RayJay Private Client Profit Dips 8%, Employee Channel Recruiting Slips

Raymond James Financial reported record revenue and earnings in its capital markets and asset management sectors in its fiscal first quarter, but pretax profit in private wealth management—its biggest business—slipped 8% from the comparable quarter a year ago.
“Even our regional competitors have significantly enhanced their recruiting packages,” Chairman and Chief Executive Paul Reilly said on an earnings conference call Thursday with analysts. “We dug down and [realized] we had a lot of room to move up…We’re a hard choice for advisors when someone is willing to pay them 50% more.”
He did not give specifics of the new deal package, but assured analysts that RayJay will be able to get a good return on its upgraded recruiting packages once rate spreads come back to normal levels.
Raymond James ended 2020 with 8,233 financial advisors—59% of whom are on contracts in its independent channel and the remaining 3,387 who are employees. Total advisor headcount grew by a net 173 in calendar year 2020, but the employee channel lost a net 17 advisors since September 30 while the independent channel gained 11.
Raymond James also is putting more emphasis on its registered investment advisor custody business, Reilly said, attracting internal and external advisors as the sector consolidates. (Charles Schwab last year bought TD Ameritrade, a large RIA custodian.) RayJay does not include RIAs in its total advisor count, but amalgamates their client assets in reporting private client group metrics and is considering breaking out headcount, executives said.

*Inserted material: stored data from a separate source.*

(** An ASCII decimal digit.  [int] of Python also reads the other
    Unicode decimal digits, which are not digits here: [int] below is
    Python's on ASCII tokens. *)
Definition is_digit (c : ascii) : bool :=
  let n := nat_of_ascii c in ((48 <=? n) && (n <=? 57))%nat.

Definition digit_value (c : ascii) : Z := Z.of_nat (nat_of_ascii c - 48).

(** The digits of a decimal literal after the sign: digits with single
    underscores between them.  [acc] is the value read so far, [n] the
    number of digits read, [prev_digit] whether the previous character
    was a digit.  Returns the value and the digit count. *)
Fixpoint int_digits (acc : Z) (n : Z) (prev_digit : bool) (s : string)
  : option (Z * Z) :=
  match s with
  | EmptyString => if prev_digit then Some (acc, n) else None
  | String c s' =>
      if is_digit c then int_digits (10 * acc + digit_value c) (n + 1) true s'
      else if Ascii.eqb c "_" then
             if prev_digit then int_digits acc n false s' else None
      else None
  end.

(** CPython's default cap on the number of digits [int] converts
    ([sys.int_max_str_digits]); beyond it [int] raises [ValueError]. *)
Definition int_max_str_digits : Z := 4300.

(** [int(s)] for a token without whitespace: [None] is [ValueError]. *)
Definition int (s : string) : option Z :=
  let body sign rest :=
    match int_digits 0 0 false rest with
    | Some (v, n) => if n <=? int_max_str_digits then Some (sign * v) else None
    | None => None
    end%Z in
  match s with
  | String "+" rest => body 1%Z rest
  | String "-" rest => body (-1)%Z rest
  | _ => body 1%Z s
  end.

End Py.

(** ** LaTeX helpers *)

(** The dict [LATEX_SPECIALS], in source order. *)
Definition LATEX_SPECIALS : list (ascii * string) :=
  [ ("\"%char, "\textbackslash{}");
    ("{"%char, "\{");
    ("}"%char, "\}");
    ("$"%char, "\$");
    ("&"%char, "\&");
    ("#"%char, "\#");
    ("%"%char, "\%");
    ("_"%char, "\_");
    ("~"%char, "\textasciitilde{}");
    ("^"%char, "\textasciicircum{}") ].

The private client group generated 66% of Raymond James’ $2.2 billion of net revenue in its fiscal first quarter ending December 31 and 35% of its pretax income of $399 million. (Like many of its larger competitors, the company’s capital markets business thrived in the quarter, with revenue up 69% versus 4% for the private client group. Net interest income for the firm as a whole fell 33% to $165 million compared with $246 million in the comparable 2019 quarter.)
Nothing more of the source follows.